▸ Exercise prompt
Below are some records; output all of them exactly as they read.
************
Lemma remove_deletes_entry_witness :
  trace (run (remove "slack-work" true) Gateway.slack_connected)
  = [Get "/api/v1/user-connections";
     Delete "/api/v1/user-connections/slack-work";
     Out Success [Txt "✅ Removed: slack-work"]]
  /\ trace (run (remove "google-work" false)
              (refusing (Gateway.drive_pending None)))
     = [Get "/api/v1/user-connections";
        Out Warning [Txt "⚠️  This will permanently delete the connection and credentials"];
        Confirm [Txt "Remove "; Val (VStr "google_drive");
                 Txt " connection '"; Val (VStr "google-work"); Txt "'?"];
        Out Info [Txt "Cancelled"]].
Proof.
  split.
  - rewrite (proj1 (@remove_deletes_entry Gateway.state Gateway.collaborators
                      "slack-work" true Gateway.slack_connected
                      Gateway.slack_connected
                      (Connected (Gateway.connection "slack" "slack-work"
                                    "oauth3" true))
                      (Gateway.connection "slack" "slack-work" "oauth3" true)
                      (VStr "slack") eq_refl (or_introl eq_refl) eq_refl)
               Gateway.slack_connected
               Gateway.slack_connected
               VNone eq_refl eq_refl).
    reflexivity.
  - rewrite (proj2 (@remove_deletes_entry Gateway.state Gateway.collaborators
                      "google-work" false
                      (refusing (Gateway.drive_pending None))
                      (refusing (Gateway.drive_pending None))
                      (NotConnected (Gateway.connection "google_drive"
                                       "google-work" "oauth3" false))
                      (Gateway.connection "google_drive" "google-work"
                         "oauth3" false)
                      (VStr "google_drive") eq_refl (or_intror eq_refl) eq_refl)
               (refusing (Gateway.drive_pending None)) eq_refl eq_refl).
    reflexivity.
Defined.

Lemma other_tools_own_namespace_witness :
  add_config_endpoint "notion" "n1"
  = "/api/v1/tools/notion/config?connection_id=n1"
  /\ add_token_endpoint "notion" "n1"
     = "/api/v1/tools/notion/config?connection_id=n1"
  /\ disconnect_path "notion" "n1"
     = "/api/v1/tools/notion/connection?connection_id=n1"
  /\ connect_initiate_path "notion" (VStr "oauth3") "n1"
     = "/api/v1/tools/notion_oauth/connect/initiate?connection_id=n1&method=oauth3"
  /\ disconnect_path "google" "n1"
     = "/api/v1/tools/google/connection?connection_id=n1&tool_type=google".
Proof.
  apply (@other_tools_own_namespace "notion" "n1" (VStr "oauth3")).
  - reflexivity.
  - discriminate.
Defined.

End ToolsMoreFacts.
************
▸ Solved exercise
Lemma remove_deletes_entry_witness :
  trace (run (remove "slack-work" true) Gateway.slack_connected)
  = [Get "/api/v1/user-connections";
     Delete "/api/v1/user-connections/slack-work";
     Out Success [Txt "✅ Removed: slack-work"]]
  /\ trace (run (remove "google-work" false)
              (refusing (Gateway.drive_pending None)))
     = [Get "/api/v1/user-connections";
        Out Warning [Txt "⚠️  This will permanently delete the connection and credentials"];
        Confirm [Txt "Remove "; Val (VStr "google_drive");
                 Txt " connection '"; Val (VStr "google-work"); Txt "'?"];
        Out Info [Txt "Cancelled"]].
Proof.
  split.
  - rewrite (proj1 (@remove_deletes_entry Gateway.state Gateway.collaborators
                      "slack-work" true Gateway.slack_connected
                      Gateway.slack_connected
                      (Connected (Gateway.connection "slack" "slack-work"
                                    "oauth3" true))
                      (Gateway.connection "slack" "slack-work" "oauth3" true)
                      (VStr "slack") eq_refl (or_introl eq_refl) eq_refl)
               Gateway.slack_connected
               Gateway.slack_connected
               VNone eq_refl eq_refl).
    reflexivity.
  - rewrite (proj2 (@remove_deletes_entry Gateway.state Gateway.collaborators
                      "google-work" false
                      (refusing (Gateway.drive_pending None))
                      (refusing (Gateway.drive_pending None))
                      (NotConnected (Gateway.connection "google_drive"
                                       "google-work" "oauth3" false))
                      (Gateway.connection "google_drive" "google-work"
                         "oauth3" false)
                      (VStr "google_drive") eq_refl (or_intror eq_refl) eq_refl)
               (refusing (Gateway.drive_pending None)) eq_refl eq_refl).
    reflexivity.
Defined.

Lemma other_tools_own_namespace_witness :
  add_config_endpoint "notion" "n1"
  = "/api/v1/tools/notion/config?connection_id=n1"
  /\ add_token_endpoint "notion" "n1"
     = "/api/v1/tools/notion/config?connection_id=n1"
  /\ disconnect_path "notion" "n1"
     = "/api/v1/tools/notion/connection?connection_id=n1"
  /\ connect_initiate_path "notion" (VStr "oauth3") "n1"
     = "/api/v1/tools/notion_oauth/connect/initiate?connection_id=n1&method=oauth3"
  /\ disconnect_path "google" "n1"
     = "/api/v1/tools/google/connection?connection_id=n1&tool_type=google".
Proof.
  apply (@other_tools_own_namespace "notion" "n1" (VStr "oauth3")).
  - reflexivity.
  - discriminate.
Defined.

End ToolsMoreFacts.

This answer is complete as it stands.